Tingting Ran scite author profile

Proteorhodopsins (PRs), members of the microbial rhodopsin superfamily of seven-transmembrane-helix proteins that use retinal chromophores, comprise the largest subfamily of rhodopsins, yet very little structural information is available. PRs are ubiquitous throughout the biosphere and their genes have been sequenced in numerous species of bacteria. They have been shown to exhibit ion-pumping activity like their archaeal homolog bacteriorhodopsin (BR). Here, the first crystal structure of a proteorhodopsin, that of a blue-light-absorbing proteorhodopsin (BPR) isolated from the Mediterranean Sea at a depth of 12 m (Med12BPR), is reported. Six molecules of Med12BPR form a doughnut-shaped C6 hexameric ring, unlike BR, which forms a trimer.
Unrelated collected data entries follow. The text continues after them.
Lemma inhibited_trans stop t t1 t2 : inhibited_by (λ _, False) t t1 → inhibited_by stop t1 t2 → inhibited_by stop t t2.
Proof.
  intros H1 H2. split; [by rewrite (ib_name _ _ _ H2), (ib_name _ _ _ H1)|by rewrite (ib_inputs _ _ _ H2), (ib_inputs _ _ _ H1)
    |by rewrite (ib_reads _ _ _ H2), (ib_reads _ _ _ H1)|by rewrite (ib_resets _ _ _ H2), (ib_resets _ _ _ H1)|].
  intros n. rewrite (ib_inhibitors _ _ _ H2), (ib_inhibitors _ _ _ H1). tauto.
Qed.

Lemma timeoutDeposits_inputs t t' o acc : inputSpecs t' = inputSpecs t → t_name t' = t_name t → timeoutDeposits t' o acc = timeoutDeposits t o acc.
Proof.
  intros Ei En. revert acc. induction o as [cs IH|cs IH|p|ms c IH|f to] using out_ind'; intros acc; cbn [timeoutDeposits]; [|by rewrite En|done|done|].
  - generalize (Ok acc : result outcome_error (list (jsstr * outcome_deposit))). clear acc. intros r. revert r.
    induction IH as [|c cs Hc _ IH]; intros r; [done|]. cbn [foldl]. rewrite IH. f_equal. destruct r; cbn [res_bind]; [by rewrite Hc|done].
  - unfold forwardDeposit. by rewrite Ei.
Qed.

Lemma outcomes_same t t' : inputSpecs t' = inputSpecs t → t_name t' = t_name t → outputSpec t' = outputSpec t → actionTimeout t' = actionTimeout t →
  outcomes t' = outcomes t.
Proof.
  intros Ei En Eo Ea. unfold outcomes. rewrite Eo, Ea. destruct (outputSpec t) as [o|]; [|done]. cbn zeta. destruct (actionTimeout t) as [[ms c]|]; [|done].
  by rewrite (timeoutDeposits_inputs t t').
Qed.

(** A transition whose timeout is that of its output specification, as every built one. *)
Definition timeout_kept t : Prop := actionTimeout t = outputSpec t ≫= findTimeout.

Lemma built_timeout (b : builder V) : timeout_kept (built b).
Proof. done. Qed.

(** ** Terminal inhibitors *)

Lemma withInhibitors_spec t ps t' : withInhibitors t ps = Ok t' →
  t_name t' = t_name t ∧ inputSpecs t' = inputSpecs t ∧ outputSpec t' = outputSpec t ∧ reads t' = reads t ∧ resets t' = resets t ∧
  inhibitors t' = inhibitors t ++ ps ∧ timeout_kept t' ∧ t_timing t' = t_timing t ∧ priority t' = priority t ∧ placeAlias t' = placeAlias t.
Proof.
  intros ->%rebuild_built. destruct (outputSpec t) as [o|] eqn:Eo, (t_matchSpec t) as [ms|]; cbn; by rewrite ?app_nil_r.
Qed.

Lemma inhibit_spec (terminals : list place) t t' : timeout_kept t → inhibit terminals t = Ok t' →
  inhibited_by (λ n, n ∈ place_name <$> terminals) t t' ∧ outcomes t' = outcomes t ∧ timeout_kept t'.
Proof.
  intros Ht. unfold inhibit. case_bool_decide as El.
  - intros [= <-]. split; [|done]. split; try done. intros n. split; [by left|]. intros [?|(p & -> & Hp)%list_elem_of_fmap]; [done|].
    destruct (decide (place_name p ∈ place_name <$> inhibitors t)) as [|Hn]; [done|].
    assert (p ∈ missing_terminals terminals t) as Hm by (by apply list_elem_of_filter). apply nil_length_inv in El. rewrite El in Hm. by apply not_elem_of_nil in Hm.
  - intros (E1 & E2 & E3 & E4 & E5 & E6 & E7 & _)%withInhibitors_spec. split; [|split; [|done]].
    + split; try done. intros n. rewrite E6, fmap_app, elem_of_app. split; intros [H|H]; try (by left).
      * right. apply list_elem_of_fmap in H as (p & -> & [_ Hp]%list_elem_of_filter). by apply list_elem_of_fmap_2.
      * apply list_elem_of_fmap in H as (p & -> & Hp). destruct (decide (place_name p ∈ place_name <$> inhibitors t)) as [|Hn]; [by left|].
        right. apply list_elem_of_fmap_2, list_elem_of_filter. done.
    + apply outcomes_same; [done|done|done|]. unfold timeout_kept in *. by rewrite E7, Ht, E3.
Qed.

(** ** Halves *)

Lemma start_half_spec t p t' : start_half t p = Ok t' →
  inhibited_by (λ _, False) t t' ∧ outputSpec t' = Some (OutPlace p) ∧ timeout_kept t'.
Proof.
  intros ->%rebuild_built. destruct (t_matchSpec t) as [ms|]; cbn; (split; [|done]); split; cbn; rewrite ?app_nil_r; try done; intros n; tauto.
Qed.

Lemma end_half_spec t p t' : end_half t p = Ok t' →
  t_name t' = completionTransition (t_name t) ∧ inputSpecs t' = [InOne p] ∧ reads t' = [] ∧ resets t' = [] ∧ inhibitors t' = [] ∧
  outputSpec t' = completionOutput <$> outputSpec t ∧ timeout_kept t'.
Proof. intros ->%rebuild_built. destruct (outputSpec t); done. Qed.

Lemma start_outcomes t p t' : outputSpec t' = Some (OutPlace p) → timeout_kept t' → ∃ o, outcomes t' = Ok [o] ∧
  ∀ d n, deposited d o n = if decide (n = place_name p) then 1 else 0.
Proof.
  intros Eo Ht. exists (branch_outcome [p]). split.
  - unfold outcomes. rewrite Eo, Ht, Eo. done.
  - intros d n. rewrite branch_outcome_deposited by apply NoDup_singleton. cbn. destruct (decide (n = place_name p)) as [->|Hne].
    + by rewrite decide_True by left.
    + rewrite decide_False; [done|]. by intros ?%list_elem_of_singleton.
Qed.

(** ** The completion deposits what the transition does *)

Lemma findTimeout_completion o : findTimeout (completionOutput o) = (λ x, (x.1, completionOutput x.2)) <$> findTimeout o.
Proof.
  induction o as [cs IH|cs IH|p|ms c IH|f to] using out_ind'; cbn [completionOutput findTimeout]; try done.
  all: induction IH as [|c cs Hc _ IH]; [done|]; rewrite fmap_cons, Hc; destruct (findTimeout c) as [[ms' c']|]; [done|exact IH].
Qed.

Lemma enumerate_completion o : enumerateBranches (completionOutput o) = enumerateBranches o.
Proof.
  induction o as [cs IH|cs IH|p|ms c IH|f to] using out_ind'; cbn [completionOutput enumerateBranches]; try done.
  - generalize [@nil place]. induction IH as [|c cs Hc _ IH]; intros acc; [done|]. rewrite fmap_cons. cbn [foldl]. by rewrite Hc, IH.
  - generalize (@nil (list place)). induction IH as [|c cs Hc _ IH]; intros acc; [done|]. rewrite fmap_cons. cbn [foldl]. by rewrite Hc, IH.
Qed.

Lemma findTimeout_forward o t ms c : findTimeout o = Some (ms, c) → multiTokenForward o t false = None → multiTokenForward c t true = None.
Proof.
  induction o as [cs IH|cs IH|p|ms' c' IH|f to] using out_ind'; cbn [findTimeout multiTokenForward]; try done; [| |by intros [= -> ->]].
  all: induction IH as [|d cs Hd _ IH]; [done|]; destruct (findTimeout d) as [x|];
    destruct (multiTokenForward d t false); try done; intros [= ->] _; by apply Hd.
Qed.

Lemma forward_single t f to : multiTokenForward (OutForwardInput f to) t true = None → place_name f ∈ input_names (inputSpecs t) → forwardDeposit t f = ONE.
Proof.
  cbn [multiTokenForward]. unfold forwardDeposit. destruct (js_find _ _) as [s|] eqn:E.
  - by destruct s.
  - intros _ H. exfalso. unfold input_names in H. apply list_elem_of_fmap in H as (s & Es & Hs). unfold js_find in E.
    destruct (list_find _ _) as [[k y]|] eqn:El; [done|]. apply list_find_None in El. rewrite Forall_forall in El. apply (El s Hs).
    by apply Is_true_true, bool_decide_eq_true.
Qed.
Furthermore, the structures of two mutants of a related BPR isolated from the Pacific Ocean near Hawaii at a depth of 75 m (HOT75BPR), which show a C5 pentameric arrangement, are reported. In all three structures the retinal polyene chain is shifted towards helix C when compared with other microbial rhodopsins, and the putative proton-release group in BPR differs significantly from those of BR and xanthorhodopsin (XR). The most striking feature of proteorhodopsin is the position of the conserved active-site histidine (His75, also found in XR), which forms a hydrogen bond to the proton acceptor from the same molecule (Asp97) and also to Trp34 of a neighboring protomer. Trp34 may function by stabilizing His75 in a conformation that favors a deprotonated Asp97 in the dark state, and suggests cooperative behavior between protomers when the protein is in an oligomeric form. Mutation-induced alterations in proton transfers in the BPR photocycle in Escherichia coli cells provide evidence for a similar cross-protomer interaction of BPR in living cells and a functional role of the inter-protomer Trp34-His75 interaction in ion transport. Finally, Wat402, a key molecule responsible for proton translocation between the Schiff base and the proton acceptor in BR, appears to be absent in PR, suggesting that the ion-transfer mechanism may differ between PR and BR.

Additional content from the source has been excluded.